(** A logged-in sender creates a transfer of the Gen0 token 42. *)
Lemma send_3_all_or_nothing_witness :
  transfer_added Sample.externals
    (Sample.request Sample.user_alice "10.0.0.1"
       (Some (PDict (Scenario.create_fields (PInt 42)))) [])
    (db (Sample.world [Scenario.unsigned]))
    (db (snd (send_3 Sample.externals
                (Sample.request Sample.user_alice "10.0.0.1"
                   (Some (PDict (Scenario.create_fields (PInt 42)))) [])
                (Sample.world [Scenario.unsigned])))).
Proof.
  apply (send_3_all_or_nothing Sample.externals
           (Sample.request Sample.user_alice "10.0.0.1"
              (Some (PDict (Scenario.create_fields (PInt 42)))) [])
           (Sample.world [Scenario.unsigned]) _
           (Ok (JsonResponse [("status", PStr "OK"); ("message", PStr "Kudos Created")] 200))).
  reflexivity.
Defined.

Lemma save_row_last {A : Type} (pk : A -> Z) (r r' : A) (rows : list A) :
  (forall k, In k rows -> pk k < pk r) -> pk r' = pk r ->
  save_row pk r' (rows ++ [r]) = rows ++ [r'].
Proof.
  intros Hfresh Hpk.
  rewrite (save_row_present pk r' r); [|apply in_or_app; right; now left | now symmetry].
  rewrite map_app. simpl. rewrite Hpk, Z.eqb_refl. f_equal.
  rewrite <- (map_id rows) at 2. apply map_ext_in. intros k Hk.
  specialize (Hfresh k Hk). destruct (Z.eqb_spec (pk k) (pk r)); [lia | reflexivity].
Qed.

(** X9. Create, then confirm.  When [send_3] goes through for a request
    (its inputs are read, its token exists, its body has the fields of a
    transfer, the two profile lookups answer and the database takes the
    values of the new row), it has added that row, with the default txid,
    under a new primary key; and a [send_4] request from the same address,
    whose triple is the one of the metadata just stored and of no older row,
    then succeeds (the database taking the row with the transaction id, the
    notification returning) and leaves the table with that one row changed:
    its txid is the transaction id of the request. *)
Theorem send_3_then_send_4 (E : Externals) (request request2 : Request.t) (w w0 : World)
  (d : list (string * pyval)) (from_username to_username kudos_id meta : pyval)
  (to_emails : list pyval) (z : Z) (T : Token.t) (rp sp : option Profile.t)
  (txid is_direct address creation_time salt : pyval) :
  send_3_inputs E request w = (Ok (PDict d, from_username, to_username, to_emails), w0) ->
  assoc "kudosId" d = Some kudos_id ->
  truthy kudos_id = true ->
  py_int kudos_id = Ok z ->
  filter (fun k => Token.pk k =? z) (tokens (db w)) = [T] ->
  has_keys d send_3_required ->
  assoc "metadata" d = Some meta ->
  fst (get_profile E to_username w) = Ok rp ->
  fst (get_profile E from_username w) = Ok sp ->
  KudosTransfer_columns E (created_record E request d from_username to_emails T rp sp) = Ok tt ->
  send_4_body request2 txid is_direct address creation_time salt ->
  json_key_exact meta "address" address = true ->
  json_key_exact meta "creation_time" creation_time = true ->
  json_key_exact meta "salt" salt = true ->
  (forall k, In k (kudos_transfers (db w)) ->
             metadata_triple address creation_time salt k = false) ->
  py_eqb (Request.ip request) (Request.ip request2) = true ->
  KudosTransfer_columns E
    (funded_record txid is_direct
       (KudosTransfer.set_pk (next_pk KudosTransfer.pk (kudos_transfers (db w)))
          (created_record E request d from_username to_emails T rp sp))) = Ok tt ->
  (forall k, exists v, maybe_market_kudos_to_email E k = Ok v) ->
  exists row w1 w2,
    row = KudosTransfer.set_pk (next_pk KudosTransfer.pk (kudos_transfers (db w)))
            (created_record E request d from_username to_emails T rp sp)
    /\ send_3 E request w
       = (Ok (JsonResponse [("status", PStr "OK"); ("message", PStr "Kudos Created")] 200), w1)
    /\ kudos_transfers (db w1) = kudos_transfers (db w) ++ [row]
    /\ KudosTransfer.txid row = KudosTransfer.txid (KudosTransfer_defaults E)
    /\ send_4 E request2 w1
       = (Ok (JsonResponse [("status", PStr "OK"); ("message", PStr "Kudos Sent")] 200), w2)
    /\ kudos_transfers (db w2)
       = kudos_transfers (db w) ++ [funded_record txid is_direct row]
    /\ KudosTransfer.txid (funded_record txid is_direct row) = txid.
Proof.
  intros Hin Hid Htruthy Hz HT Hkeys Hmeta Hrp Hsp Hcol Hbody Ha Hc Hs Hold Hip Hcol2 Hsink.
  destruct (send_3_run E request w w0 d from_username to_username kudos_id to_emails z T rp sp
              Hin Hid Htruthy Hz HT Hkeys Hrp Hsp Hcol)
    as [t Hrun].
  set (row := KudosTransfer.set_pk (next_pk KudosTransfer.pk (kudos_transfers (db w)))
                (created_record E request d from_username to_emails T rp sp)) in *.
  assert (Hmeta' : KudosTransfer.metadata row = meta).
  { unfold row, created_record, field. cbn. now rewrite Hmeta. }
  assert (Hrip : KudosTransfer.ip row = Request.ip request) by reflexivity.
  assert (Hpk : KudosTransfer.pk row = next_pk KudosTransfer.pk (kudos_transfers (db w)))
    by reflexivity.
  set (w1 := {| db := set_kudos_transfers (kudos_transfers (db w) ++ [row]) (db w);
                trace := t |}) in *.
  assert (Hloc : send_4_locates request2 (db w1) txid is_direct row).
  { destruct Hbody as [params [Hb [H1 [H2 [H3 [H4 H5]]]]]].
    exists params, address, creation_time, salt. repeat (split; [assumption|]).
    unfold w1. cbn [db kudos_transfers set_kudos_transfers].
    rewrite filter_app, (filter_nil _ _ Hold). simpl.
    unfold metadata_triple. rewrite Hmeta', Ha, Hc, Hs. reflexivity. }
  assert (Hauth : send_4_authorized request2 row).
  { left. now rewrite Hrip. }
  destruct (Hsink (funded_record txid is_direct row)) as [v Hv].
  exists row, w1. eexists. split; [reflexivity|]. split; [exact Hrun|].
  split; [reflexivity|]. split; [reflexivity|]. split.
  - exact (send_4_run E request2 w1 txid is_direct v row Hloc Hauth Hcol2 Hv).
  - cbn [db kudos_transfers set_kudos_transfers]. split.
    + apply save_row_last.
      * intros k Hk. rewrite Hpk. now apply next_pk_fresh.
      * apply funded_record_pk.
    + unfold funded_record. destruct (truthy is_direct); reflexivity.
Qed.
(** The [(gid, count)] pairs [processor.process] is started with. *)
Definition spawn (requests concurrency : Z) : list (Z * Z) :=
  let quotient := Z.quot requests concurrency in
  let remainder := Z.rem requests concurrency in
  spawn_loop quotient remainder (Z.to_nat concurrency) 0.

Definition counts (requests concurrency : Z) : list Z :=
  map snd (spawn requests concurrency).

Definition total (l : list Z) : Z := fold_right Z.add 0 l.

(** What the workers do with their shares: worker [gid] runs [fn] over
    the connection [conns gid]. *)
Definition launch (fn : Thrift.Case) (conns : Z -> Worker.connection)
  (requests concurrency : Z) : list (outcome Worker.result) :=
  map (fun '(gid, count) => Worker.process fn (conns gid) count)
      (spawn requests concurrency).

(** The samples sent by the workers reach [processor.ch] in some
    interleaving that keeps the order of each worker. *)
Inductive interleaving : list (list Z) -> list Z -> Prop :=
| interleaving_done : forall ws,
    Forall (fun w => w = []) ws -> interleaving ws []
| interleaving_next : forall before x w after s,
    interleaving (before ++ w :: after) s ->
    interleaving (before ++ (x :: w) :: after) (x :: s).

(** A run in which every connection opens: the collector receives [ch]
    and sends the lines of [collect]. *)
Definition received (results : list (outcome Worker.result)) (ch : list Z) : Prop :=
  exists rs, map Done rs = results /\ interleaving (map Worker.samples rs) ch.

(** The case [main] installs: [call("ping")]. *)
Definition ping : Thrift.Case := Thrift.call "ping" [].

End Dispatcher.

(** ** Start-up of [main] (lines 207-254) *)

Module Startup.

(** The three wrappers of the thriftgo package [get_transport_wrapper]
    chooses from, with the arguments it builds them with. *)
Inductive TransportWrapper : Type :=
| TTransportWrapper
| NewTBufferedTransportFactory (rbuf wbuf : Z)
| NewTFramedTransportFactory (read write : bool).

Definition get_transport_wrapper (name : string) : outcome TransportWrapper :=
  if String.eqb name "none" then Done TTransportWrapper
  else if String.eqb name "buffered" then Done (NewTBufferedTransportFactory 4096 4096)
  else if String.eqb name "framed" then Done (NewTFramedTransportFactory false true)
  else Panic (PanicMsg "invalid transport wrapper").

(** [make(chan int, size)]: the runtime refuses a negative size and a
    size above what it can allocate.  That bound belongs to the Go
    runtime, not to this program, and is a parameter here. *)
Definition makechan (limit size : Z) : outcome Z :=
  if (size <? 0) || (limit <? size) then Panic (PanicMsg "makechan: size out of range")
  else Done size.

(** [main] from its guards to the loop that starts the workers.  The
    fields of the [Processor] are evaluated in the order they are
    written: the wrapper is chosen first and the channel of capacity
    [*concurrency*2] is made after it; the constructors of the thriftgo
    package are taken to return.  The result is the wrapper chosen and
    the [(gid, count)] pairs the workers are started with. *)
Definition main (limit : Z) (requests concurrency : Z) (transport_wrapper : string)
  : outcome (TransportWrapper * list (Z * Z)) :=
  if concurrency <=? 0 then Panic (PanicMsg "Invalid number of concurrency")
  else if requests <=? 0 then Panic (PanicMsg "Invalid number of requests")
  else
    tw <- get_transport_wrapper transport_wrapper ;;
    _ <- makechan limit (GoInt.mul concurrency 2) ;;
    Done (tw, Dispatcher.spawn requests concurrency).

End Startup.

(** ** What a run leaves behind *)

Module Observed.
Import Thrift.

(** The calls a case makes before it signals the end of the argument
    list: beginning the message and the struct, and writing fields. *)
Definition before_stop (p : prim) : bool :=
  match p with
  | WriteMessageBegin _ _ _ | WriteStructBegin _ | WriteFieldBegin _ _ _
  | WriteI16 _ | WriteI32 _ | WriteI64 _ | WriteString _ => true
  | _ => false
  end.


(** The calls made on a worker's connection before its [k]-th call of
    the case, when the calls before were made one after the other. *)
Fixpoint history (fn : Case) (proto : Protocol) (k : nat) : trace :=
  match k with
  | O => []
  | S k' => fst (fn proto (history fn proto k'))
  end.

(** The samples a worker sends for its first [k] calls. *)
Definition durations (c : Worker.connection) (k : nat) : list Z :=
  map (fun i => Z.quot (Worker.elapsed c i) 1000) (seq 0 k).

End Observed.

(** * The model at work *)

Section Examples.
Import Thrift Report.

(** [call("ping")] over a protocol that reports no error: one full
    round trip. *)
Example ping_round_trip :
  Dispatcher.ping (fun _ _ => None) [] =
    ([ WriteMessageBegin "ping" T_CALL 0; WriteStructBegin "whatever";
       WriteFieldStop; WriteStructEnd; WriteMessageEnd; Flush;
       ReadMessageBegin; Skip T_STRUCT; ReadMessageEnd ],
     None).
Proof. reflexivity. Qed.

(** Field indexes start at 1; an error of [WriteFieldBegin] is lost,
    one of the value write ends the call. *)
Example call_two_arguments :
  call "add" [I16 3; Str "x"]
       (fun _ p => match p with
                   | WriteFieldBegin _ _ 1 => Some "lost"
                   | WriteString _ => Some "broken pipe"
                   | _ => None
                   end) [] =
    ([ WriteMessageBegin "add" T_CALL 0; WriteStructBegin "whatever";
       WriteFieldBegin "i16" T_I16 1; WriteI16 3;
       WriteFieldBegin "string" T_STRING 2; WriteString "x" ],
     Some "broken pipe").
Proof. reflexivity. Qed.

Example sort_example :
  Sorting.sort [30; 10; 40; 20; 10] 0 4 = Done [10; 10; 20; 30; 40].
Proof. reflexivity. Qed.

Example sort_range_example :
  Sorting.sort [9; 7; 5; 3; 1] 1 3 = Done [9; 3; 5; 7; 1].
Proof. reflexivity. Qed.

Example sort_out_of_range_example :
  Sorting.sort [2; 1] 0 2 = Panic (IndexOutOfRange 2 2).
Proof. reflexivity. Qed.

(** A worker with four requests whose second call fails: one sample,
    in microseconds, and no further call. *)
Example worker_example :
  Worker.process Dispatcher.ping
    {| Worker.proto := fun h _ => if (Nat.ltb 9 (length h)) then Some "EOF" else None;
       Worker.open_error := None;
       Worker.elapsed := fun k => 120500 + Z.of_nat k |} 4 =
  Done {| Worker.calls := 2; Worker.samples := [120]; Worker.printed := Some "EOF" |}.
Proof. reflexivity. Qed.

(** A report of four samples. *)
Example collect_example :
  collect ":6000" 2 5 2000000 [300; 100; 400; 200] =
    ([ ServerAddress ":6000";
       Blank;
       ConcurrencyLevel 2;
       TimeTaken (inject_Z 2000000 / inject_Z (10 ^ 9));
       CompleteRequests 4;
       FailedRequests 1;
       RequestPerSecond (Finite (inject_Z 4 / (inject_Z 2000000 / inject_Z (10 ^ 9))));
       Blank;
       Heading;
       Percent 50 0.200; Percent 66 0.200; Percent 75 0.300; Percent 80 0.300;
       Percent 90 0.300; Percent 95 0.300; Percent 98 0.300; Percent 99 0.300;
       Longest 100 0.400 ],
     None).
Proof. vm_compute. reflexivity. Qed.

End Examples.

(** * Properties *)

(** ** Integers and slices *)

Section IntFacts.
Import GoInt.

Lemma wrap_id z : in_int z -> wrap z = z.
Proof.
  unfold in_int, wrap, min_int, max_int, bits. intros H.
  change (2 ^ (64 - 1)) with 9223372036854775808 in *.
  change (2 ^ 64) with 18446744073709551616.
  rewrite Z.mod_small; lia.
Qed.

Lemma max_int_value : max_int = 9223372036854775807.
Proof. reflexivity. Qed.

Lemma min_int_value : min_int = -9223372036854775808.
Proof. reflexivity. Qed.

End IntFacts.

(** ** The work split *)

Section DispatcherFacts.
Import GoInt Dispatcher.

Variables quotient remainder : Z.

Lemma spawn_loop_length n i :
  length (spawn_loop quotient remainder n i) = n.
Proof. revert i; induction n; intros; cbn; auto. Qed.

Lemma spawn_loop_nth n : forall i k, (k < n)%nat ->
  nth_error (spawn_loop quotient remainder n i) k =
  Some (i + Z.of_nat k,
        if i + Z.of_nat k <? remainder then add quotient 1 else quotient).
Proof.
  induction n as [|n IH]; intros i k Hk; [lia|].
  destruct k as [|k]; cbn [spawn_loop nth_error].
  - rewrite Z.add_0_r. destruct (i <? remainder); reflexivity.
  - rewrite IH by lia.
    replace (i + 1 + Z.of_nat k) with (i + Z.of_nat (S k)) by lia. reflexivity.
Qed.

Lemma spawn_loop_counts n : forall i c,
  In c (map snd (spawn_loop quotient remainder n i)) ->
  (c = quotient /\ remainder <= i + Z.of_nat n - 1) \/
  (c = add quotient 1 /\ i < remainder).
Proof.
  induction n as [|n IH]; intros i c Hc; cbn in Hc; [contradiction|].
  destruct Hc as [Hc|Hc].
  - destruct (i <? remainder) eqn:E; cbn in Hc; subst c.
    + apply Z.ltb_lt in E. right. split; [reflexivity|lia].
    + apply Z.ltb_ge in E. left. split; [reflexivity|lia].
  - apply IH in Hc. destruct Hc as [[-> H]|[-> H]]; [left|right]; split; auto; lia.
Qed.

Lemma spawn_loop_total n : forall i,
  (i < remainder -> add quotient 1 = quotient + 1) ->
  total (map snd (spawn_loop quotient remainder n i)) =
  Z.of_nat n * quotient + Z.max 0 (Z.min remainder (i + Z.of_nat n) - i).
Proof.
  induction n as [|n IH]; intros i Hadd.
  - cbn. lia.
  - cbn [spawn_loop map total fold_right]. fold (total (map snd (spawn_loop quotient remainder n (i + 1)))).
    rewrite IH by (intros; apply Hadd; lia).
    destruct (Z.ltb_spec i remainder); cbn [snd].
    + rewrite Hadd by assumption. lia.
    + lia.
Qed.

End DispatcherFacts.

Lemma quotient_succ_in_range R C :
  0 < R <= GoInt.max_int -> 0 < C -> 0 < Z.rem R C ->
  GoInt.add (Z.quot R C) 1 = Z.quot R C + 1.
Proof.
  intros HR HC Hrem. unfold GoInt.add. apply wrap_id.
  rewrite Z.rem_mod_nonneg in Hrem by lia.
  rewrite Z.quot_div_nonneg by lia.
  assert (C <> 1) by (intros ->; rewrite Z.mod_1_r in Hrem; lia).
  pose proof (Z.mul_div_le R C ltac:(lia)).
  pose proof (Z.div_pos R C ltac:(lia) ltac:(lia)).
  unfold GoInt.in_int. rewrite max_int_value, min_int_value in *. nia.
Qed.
+ + +
What is asked for is an exact copy of the lines above from the one containing "(** Field indexes" through the one containing "Worker.elapsed := fun", and only those.

(** Field indexes start at 1; an error of [WriteFieldBegin] is lost,
    one of the value write ends the call. *)
Example call_two_arguments :
  call "add" [I16 3; Str "x"]
       (fun _ p => match p with
                   | WriteFieldBegin _ _ 1 => Some "lost"
                   | WriteString _ => Some "broken pipe"
                   | _ => None
                   end) [] =
    ([ WriteMessageBegin "add" T_CALL 0; WriteStructBegin "whatever";
       WriteFieldBegin "i16" T_I16 1; WriteI16 3;
       WriteFieldBegin "string" T_STRING 2; WriteString "x" ],
     Some "broken pipe").
Proof. reflexivity. Qed.

Example sort_example :
  Sorting.sort [30; 10; 40; 20; 10] 0 4 = Done [10; 10; 20; 30; 40].
Proof. reflexivity. Qed.

Example sort_range_example :
  Sorting.sort [9; 7; 5; 3; 1] 1 3 = Done [9; 3; 5; 7; 1].
Proof. reflexivity. Qed.

Example sort_out_of_range_example :
  Sorting.sort [2; 1] 0 2 = Panic (IndexOutOfRange 2 2).
Proof. reflexivity. Qed.

(** A worker with four requests whose second call fails: one sample,
    in microseconds, and no further call. *)
Example worker_example :
  Worker.process Dispatcher.ping
    {| Worker.proto := fun h _ => if (Nat.ltb 9 (length h)) then Some "EOF" else None;
       Worker.open_error := None;
       Worker.elapsed := fun k => 120500 + Z.of_nat k |} 4 =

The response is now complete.